Glad to help.:):) He's so sweet & kind to all the PSW's & others who visit him but I'm just a piece of garbage. It makes me so angry. He's so agreeable with everyone, today the incontinence nurse came & told him he had to wear his DEPENDS (incontinence pads). YES, YES, YES, I understand. 10 minutes after she left he tore them off. She told him he had to sit down to pee, OKAY, will do, has he done it since. NO I don't think so, but he has peed on the floor. Are they all playing games? Sometimes I think I'm the one being played, not the player.:):)
Perhaps my life isn’t so bad after all!! Fortunately incontinence hasn’t arrived at our house yet, but whatever I suggest or tell him needs to happen, is just ignored. It’s as though I’m not saying anything and he knows better.
 

Stayingalive

Registered User
Nov 24, 2019
24
0
Stayingalive, I absolutely feel the same as you about everything you've said, my heart used to sink when I'd been at work and it was time to go home. I had a carer in a couple of times a day for my partner while I was at work but I'm no longer working for various reasons and it was getting to the stage of him needing more care. Now I'm struggling with depression so I'm going to look at going back to work and taking him to day care but he's deteriorating so quickly, he understands nothing I tell him but often wants to 'talk' and it's all about him and I can't understand a thing he's trying to tell me.
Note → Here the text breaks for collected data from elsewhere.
(* ===== verification/ServerEvents.v ===== *)
(** * What can happen to a server

    The events of a server as a step relation: clients connect over UDP or TCP, move, send,
    and are closed; their contexts and filters change; packets come from the device and leave
    the queue.  Every event keeps the invariant of [ServerInvariant]. *)
From stdpp Require Import gmap.
From S2P Require Import Prelude Integer Buffer Hash HashSpec Mroute MrouteSpec Multi MultiSpec Otime Proto Mbuf MbufSpec Mtu LinkAddr.
From S2P Require Import SslCommon Auth Comp CompSpec Crypto TlsWrap TlsSession Pf PfSpec Forward Server ServerSpec Udp ServerInvariant.

(** ** Events that leave everybody connected *)

(** Everybody stays connected and in the tables. *)
Definition stays (s s' : server) : Prop := conn_kept (sv_multi s) (sv_multi s') /\ same_places (sv_clients s) (sv_clients s').

Lemma settled_stays s s' : settled s -> stays s s' -> settled s'.
Proof.
  intros Hs [Hk Hp] x c' Hx Ec'. specialize (Hp x). rewrite Ec' in Hp. inversion Hp as [c ? (_ & E2 & E3 & _) Ec|]; subst. rewrite E2, E3. apply (Hs x); [by apply Hk|done].
Qed.

Lemma stays_put s mi c c' : sv_clients s !! mi = Some c -> same_place c c' -> stays s (put_client s mi c').
Proof. intros Ec Hs. split; [reflexivity|]. by apply (insert_places _ _ c). Qed.

Lemma inv_switched s s' mi keep :
  sv_inv s -> switched s s' mi keep -> (exists k q, queue_is s' k [] q /\ forall x, queued_for q x -> conn (sv_multi s) x) -> sv_inv s' /\ stays s s'.
Proof.
  intros H (m' & Hm & _ & Hk & (M' & h & ms & -> & HM & HW)) Hq. assert (Hp : same_places (sv_clients s) M') by (by apply (kept_places keep mi)).
  split; [|by split]. apply (inv_step s); try done. apply (inv_pending s H).
Qed.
They are so needy, so self-centred We all go through that grief thing of missing the one we love (who's really not there anymore) and the loneliness because our companion is now no more than a toddler who needs constant attention. Like you (and probably like most people on this forum) I absolutely hate this life of having no freedom, no life of my own, the negativity, the mood swings (his and mine!). I want to be caring and patient and kind but it's becoming more and more difficult, they suck the life out of you - though they can't help it of course and would never choose to have this cruel disease or to put us through the hell that they do!
 

Stayingalive

Registered User
Nov 24, 2019
24
0
Thank you, your comments and others have really helped me. My therapist suggested I reach out when I told her how guilty I felt about hating my husband some of the time, she said there would be other people out there who felt the same, and she was right. I can't bear to go to dementia cafes because they're full of white-haired ladies who are talking about all the things they do to stimulate their husbands and I'm not a white haired old lady and I can't be the sort of carer they're being.